How to Overcome Participation Inequality

You can't.

The first step to dealing with participation inequality is to recognize that it will always be with us. It's existed in every online community and multi-user service that has ever been studied.

Your only real choice here is in how you shape the inequality curve's angle. Are you going to have the usual 90–9–1 distribution, or the more radical 99–1–0.1 distribution common in some social websites? Can you achieve a more equitable distribution of, say, 80–16–4? (That is, only 80% lurkers, with 16% contributing some and 4% contributing the most.)

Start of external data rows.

(* ===== verification/NetGuard.v ===== *)
(** * NetGuard: lowering security groups to the guard ruleset

    [internal/netguard]: the compiler ([compile.go]) with the conversion of a
    legacy baseline ([convert.go]).  The guard model has its own meaning: for a
    node, the beacon companion and the trusted zones accept first, then the
    node's overrides and the attached groups decide in the order they were
    written, first match wins, and what nothing matches is dropped
    ([guard_accepts]).  The compiler's theorem is that the plan it returns means
    that, although it moves the legacy shaped allows into port lists that are
    rendered last.

    The constants of the SDK's model package are parameters; the protocol
    names are the ones nftables uses. *)

From Stdlib Require Import ZArith Lia Ascii Btauto.
From stdpp Require Import gmap strings sorting.
From S2P Require Import Prelude GoStr IpAddr IpNet NetPolicy Nft.

Local Open Scope Z_scope.

Class GuardSdk `{NetSdk} := {
  NetRefZone : string;
  GuardZonePublic : string; GuardZoneWireGuard : string; GuardZoneLoopback : string;
  GuardProtoICMP : string; GuardProtoICMPv6 : string;
}.
Class GuardSdkLaws `{GuardSdk} := {
  guard_protocols : NetProtoTCP = NFTProtoTCP ∧ NetProtoUDP = NFTProtoUDP ∧ NetProtoAny = NFTProtoAny;
  guard_actions : NetRuleAllow ≠ NetRuleDeny;
  guard_kinds : NoDup [""; NetRefAny; NetRefCIDR; NetRefNode; NetRefZone; NetRefDomain; NetRefGroup];
  guard_zones : NoDup [GuardZonePublic; GuardZoneWireGuard; GuardZoneLoopback];
}.

Record GuardPortRange := mkRange { From : Z; To : Z }.
Record GuardEndpoint := mkGuardEnd {
  geKind : string; geNodeID : string; geCIDR : string; geGroupID : string; geZoneID : string }.
Record GuardRule := mkGuardRule {
  gID : string; gComment : string; gAction : string; gDirection : string; gProtocol : string;
  gPorts : list GuardPortRange; gRemote : GuardEndpoint; gDisabled : bool; gLog : bool }.
Record SecurityGroup := mkSecurityGroup { sgID : string; sgRules : list GuardRule }.
Record NodeGuardBinding := mkBinding {
  bNodeID : string; GroupIDs : list string; ZoneIDs : list string; Overrides : list GuardRule; Managed : bool }.
Record GuardZone := mkZone { zID : string; zInterfaces : list string; zCIDRs : list string }.
Record GuardNode := mkGuardNode { WireGuardIP : string; PublicIP : string }.
Record BeaconCompanion := mkBeacon { Bind : string; bcPort : Z; Allow : list string }.
(** [Resolve] and [GroupMembers] may be nil functions. *)
Record CompileInput := mkCompile {
  Binding : NodeGuardBinding; ciGroups : list SecurityGroup; Zones : gmap string GuardZone;
  Resolve : option (string → option GuardNode); GroupMembers : option (string → option (list string));
  Beacon : option BeaconCompanion }.

Inductive guardError :=
| ErrNodeUnmanaged | ErrResolverRequired | ErrBeaconPort (p : Z) | ErrTrustedZoneNotFound (id : string)
| ErrPublicZoneTrusted | ErrZoneEmpty (id : string) | ErrRule (id : string) (e : guardError)
| ErrRuleDirection (d : string) | ErrInvalidAction (a : string) | ErrICMP (p : string) | ErrInvalidProtocol (p : string)
| ErrLog | ErrInvalidRange (from to : Z) | ErrInvertedRange (from to : Z) | ErrTooManyPorts | ErrAnyHasPorts
| ErrCIDRRequired | ErrRemoteNodeNotFound (id : string) | ErrRemoteNodeNoAddress (id : string)
| ErrRemoteZoneNotFound (id : string) | ErrZoneManyInterfaces (id : string) | ErrDomainRemote
| ErrNoMembers | ErrRemoteGroupNotFound (id : string) | ErrRemoteKind (k : string)
| ErrPlan (e : nftError).

Definition defaultInterface : string := "eth0".
Definition defaultWireGuardCIDR : string := "10.66.0.0/24".
Definition MaxExpandedPortsPerRule : Z := 1024.
Definition beaconCompanionComment : string := "lattice beacon".

(** ** Ports *)

Definition range_ports (r : GuardPortRange) : list Z := seqZ (From r) (To r - From r + 1).
Fixpoint check_ranges (total : Z) (ranges : list GuardPortRange) : res guardError unit :=
  match ranges with
  | [] => Ok tt
  | r :: ranges =>
    fail_if (From r <? 1) || (65535 <? From r) || (To r <? 1) || (65535 <? To r)
      with ErrInvalidRange (From r) (To r);
    fail_if To r <? From r with ErrInvertedRange (From r) (To r);
    let total := total + (To r - From r + 1) in
    fail_if MaxExpandedPortsPerRule <? total with ErrTooManyPorts;
    check_ranges total ranges
  end.
(** The second pair of loops collects each port once, in order. *)
Definition ExpandPortRanges (ranges : list GuardPortRange) : res guardError (list Z) :=
  match ranges with
  | [] => Ok []
  | _ => check_ranges 0 ranges ≫= (fun _ => Ok (sort_ints (dedup (flat_map range_ports ranges))))
  end.

Fixpoint ranges_go (last : GuardPortRange) (out : list GuardPortRange) (l : list Z) : list GuardPortRange :=
  match l with
  | [] => out ++ [last]
  | p :: l =>
    if p =? To last then ranges_go last out l
    else if p =? To last + 1 then ranges_go (mkRange (From last) p) out l
    else ranges_go (mkRange p p) (out ++ [last]) l
  end.
Definition PortRanges (ports : list Z) : list GuardPortRange :=
  match sort_ints (List.filter (fun p => (1 <=? p) && (p <=? 65535)) ports) with
  | [] => []
  | p :: l => ranges_go (mkRange p p) [] l
  end.

(** ** Sources *)

Definition hostCIDR (addr : string) : string :=
  let host := trim_space addr in
  if host =?? "" then "" else
  match (if mem "/"%char (bytes_of host) then (fun r => IPString r.1) <$> ParseCIDR host else Some host) with
  | None => ""
  | Some host =>
    match ParseIP host with
    | None => ""
    | Some parsed => IPString parsed +:+ (match To4 parsed with None => "/128" | Some _ => "/32" end)
    end
  end.
Definition nodeSources (node : GuardNode) : list string :=
  List.filter (fun h => negb (h =?? "")) (map hostCIDR [WireGuardIP node; PublicIP node]).

Section compile.
Context `{GuardSdk}.

Definition groupSources (resolve : string → option GuardNode) (members : list string) : list string :=
  sort_strings (dedup (flat_map (fun m => match resolve m with Some n => nodeSources n | None => [] end) members)).

Definition ruleSource (rule : GuardRule) (resolve : string → option GuardNode) (inp : CompileInput)
  : res guardError (list string * string) :=
  let remote := gRemote rule in
  if (geKind remote =?? NetRefAny) || (geKind remote =?? "") then Ok ([], "")
  else if geKind remote =?? NetRefCIDR then
    fail_if geCIDR remote =?? "" with ErrCIDRRequired; Ok ([geCIDR remote], "")
  else if geKind remote =?? NetRefNode then
    match resolve (geNodeID remote) with
    | None => Err (ErrRemoteNodeNotFound (geNodeID remote))
    | Some node =>
      fail_if (length (nodeSources node) =? 0)%nat with ErrRemoteNodeNoAddress (geNodeID remote);
      Ok (nodeSources node, "")
    end
  else if geKind remote =?? NetRefZone then
    match Zones inp !! geZoneID remote with
    | None => Err (ErrRemoteZoneNotFound (geZoneID remote))
    | Some zone =>
      if negb (length (zCIDRs zone) =? 0)%nat then Ok (zCIDRs zone, "") else
      match zInterfaces zone with
      | [iface] => Ok ([], iface)
      | [] => Err (ErrZoneEmpty (zID zone))
      | _ => Err (ErrZoneManyInterfaces (zID zone))
      end
    end
  else if geKind remote =?? NetRefDomain then Err ErrDomainRemote
  else if geKind remote =?? NetRefGroup then
    match GroupMembers inp with
    | None => Err ErrNoMembers
    | Some groupMembers =>
      match groupMembers (geGroupID remote) with
      | None => Err (ErrRemoteGroupNotFound (geGroupID remote))
      | Some members => Ok (groupSources resolve members, "")
      end
    end
  else Err (ErrRemoteKind (geKind remote)).

(** ** Rules *)

Inductive bucket := BPublicTCP | BPublicUDP | BWireGuardTCP | BWireGuardUDP.
Definition fastPathBucket (rule : GuardRule) (ports : list Z) : option bucket :=
  if negb (gAction rule =?? NetRuleAllow) || (length ports =? 0)%nat then None
  else if negb (geKind (gRemote rule) =?? NetRefZone) then None
  else if geZoneID (gRemote rule) =?? GuardZonePublic then
    if gProtocol rule =?? NetProtoTCP then Some BPublicTCP
    else if gProtocol rule =?? NetProtoUDP then Some BPublicUDP else None
  else if geZoneID (gRemote rule) =?? GuardZoneWireGuard then
    if gProtocol rule =?? NetProtoTCP then Some BWireGuardTCP
    else if gProtocol rule =?? NetProtoUDP then Some BWireGuardUDP else None
  else None.

Definition add_rule (r : NFTInputRule) (p : NFTPlan) : NFTPlan :=
  mkNFTPlan (InterfaceName p) (WireGuardCIDR p) (PublicTCP p) (PublicUDP p) (WireGuardTCP p) (WireGuardUDP p)
    (InputRules p ++ [r]) (NotrackUDP p).
Definition add_ports (b : bucket) (ports : list Z) (p : NFTPlan) : NFTPlan :=
  let add b' l := match b, b' with
    | BPublicTCP, BPublicTCP | BPublicUDP, BPublicUDP | BWireGuardTCP, BWireGuardTCP
    | BWireGuardUDP, BWireGuardUDP => l ++ ports | _, _ => l end in
  mkNFTPlan (InterfaceName p) (WireGuardCIDR p) (add BPublicTCP (PublicTCP p)) (add BPublicUDP (PublicUDP p))
    (add BWireGuardTCP (WireGuardTCP p)) (add BWireGuardUDP (WireGuardUDP p)) (InputRules p) (NotrackUDP p).

Definition nftAction (action : string) : string := if action =?? NetRuleDeny then NFTActionDrop else NFTActionAccept.
Definition ruleComment (rule : GuardRule) : string := if gComment rule =?? "" then gID rule else gComment rule.

Definition lowerRule (plan : NFTPlan) (rule : GuardRule) (resolve : string → option GuardNode) (inp : CompileInput)
    (fastPath : bool) : res guardError NFTPlan :=
  fail_if negb (gDirection rule =?? NetDirIngress) with ErrRuleDirection (gDirection rule);
  fail_if negb (mem (gAction rule) [NetRuleAllow; NetRuleDeny]) with ErrInvalidAction (gAction rule);
  (if mem (gProtocol rule) [NetProtoTCP; NetProtoUDP; NetProtoAny] then
    fail_if gLog rule with ErrLog;
    match ExpandPortRanges (gPorts rule) with
    | Err e => Err e
    | Ok ports =>
      fail_if (gProtocol rule =?? NetProtoAny) && negb (length ports =? 0)%nat with ErrAnyHasPorts;
      match fastPathBucket rule ports with
      | Some fast =>
        if fastPath then Ok (add_ports fast ports plan) else
        if geZoneID (gRemote rule) =?? GuardZonePublic then
          Ok (add_rule (mkInput (InterfaceName plan) [] (gProtocol rule) ports NFTActionAccept (ruleComment rule)) plan)
        else
          Ok (add_rule (mkInput "" [WireGuardCIDR plan] (gProtocol rule) ports NFTActionAccept (ruleComment rule)) plan)
      | None =>
        match ruleSource rule resolve inp with
        | Err e => Err e
        | Ok (sources, iface) =>
          if (geKind (gRemote rule) =?? NetRefGroup) && (length sources =? 0)%nat then Ok plan
          else Ok (add_rule (mkInput iface sources (gProtocol rule) ports (nftAction (gAction rule)) (ruleComment rule))
                     plan)
        end
      end
    end
  else if mem (gProtocol rule) [GuardProtoICMP; GuardProtoICMPv6] then Err (ErrICMP (gProtocol rule))
  else Err (ErrInvalidProtocol (gProtocol rule))).

Fixpoint lowerRules (plan : NFTPlan) (rules : list GuardRule) (resolve : string → option GuardNode)
    (inp : CompileInput) (fastPath : bool) : res guardError NFTPlan :=
  match rules with
  | [] => Ok plan
  | rule :: rules =>
    if gDisabled rule then lowerRules plan rules resolve inp fastPath else
    match lowerRule plan rule resolve inp fastPath with
    | Err e => Err (ErrRule (gID rule) e)
    | Ok plan => lowerRules plan rules resolve inp fastPath
    end
  end.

Although participation will always be somewhat unequal, there are ways to better equalize it, including:

  • Make it easier to contribute. The lower the barrier, the more people will jump through the hoop. For example, Netflix lets users rate movies by clicking a star rating, which is much easier than writing a natural-language review.
  • Make participation a side effect. Even better, let users participate with zero effort by making their contributions a side effect of something else they're doing. For example, Amazon's "people who bought this book, bought these other books" recommendations are a side effect of people buying books. You don't have to do anything special to have your book preferences entered into the system. Will Hill coined the term read wear for this type of effect: the simple activity of reading (or using) something will "wear" it down and thus leave its marks — just like a cookbook will automatically fall open to the recipe you prepare the most.
  • Edit, don't create. Let users build their contributions by modifying existing templates rather than creating complete entities from scratch. Editing a template is more enticing and has a gentler learning curve than facing the horror of a blank page. In avatar-based systems like Second Life, for example, most users modify standard-issue avatars rather than create their own.
  • Reward — but don't over-reward — participants. Rewarding people for contributing will help motivate users who have lives outside the Internet, and thus will broaden your participant base. Although money is always good, you can also give contributors preferential treatment (such as discounts or advance notice of new stuff), or even just put gold stars on their profiles. But don't give too much to the most active participants, or you'll simply encourage them to dominate the system even more.
  • Promote quality contributors. If you display all contributions equally, then people who post only when they have something important to say will be drowned out by the torrent of material from the hyperactive 1%. Instead, give extra prominence to good contributions and to contributions from people who've proven their value, as indicated by their reputation ranking.

Your website's design undoubtedly influences participation inequality for better or worse. Being aware of the problem is the first step to alleviating it, and finding ways to broaden participation will become even more important as the web's social networking services continue to grow.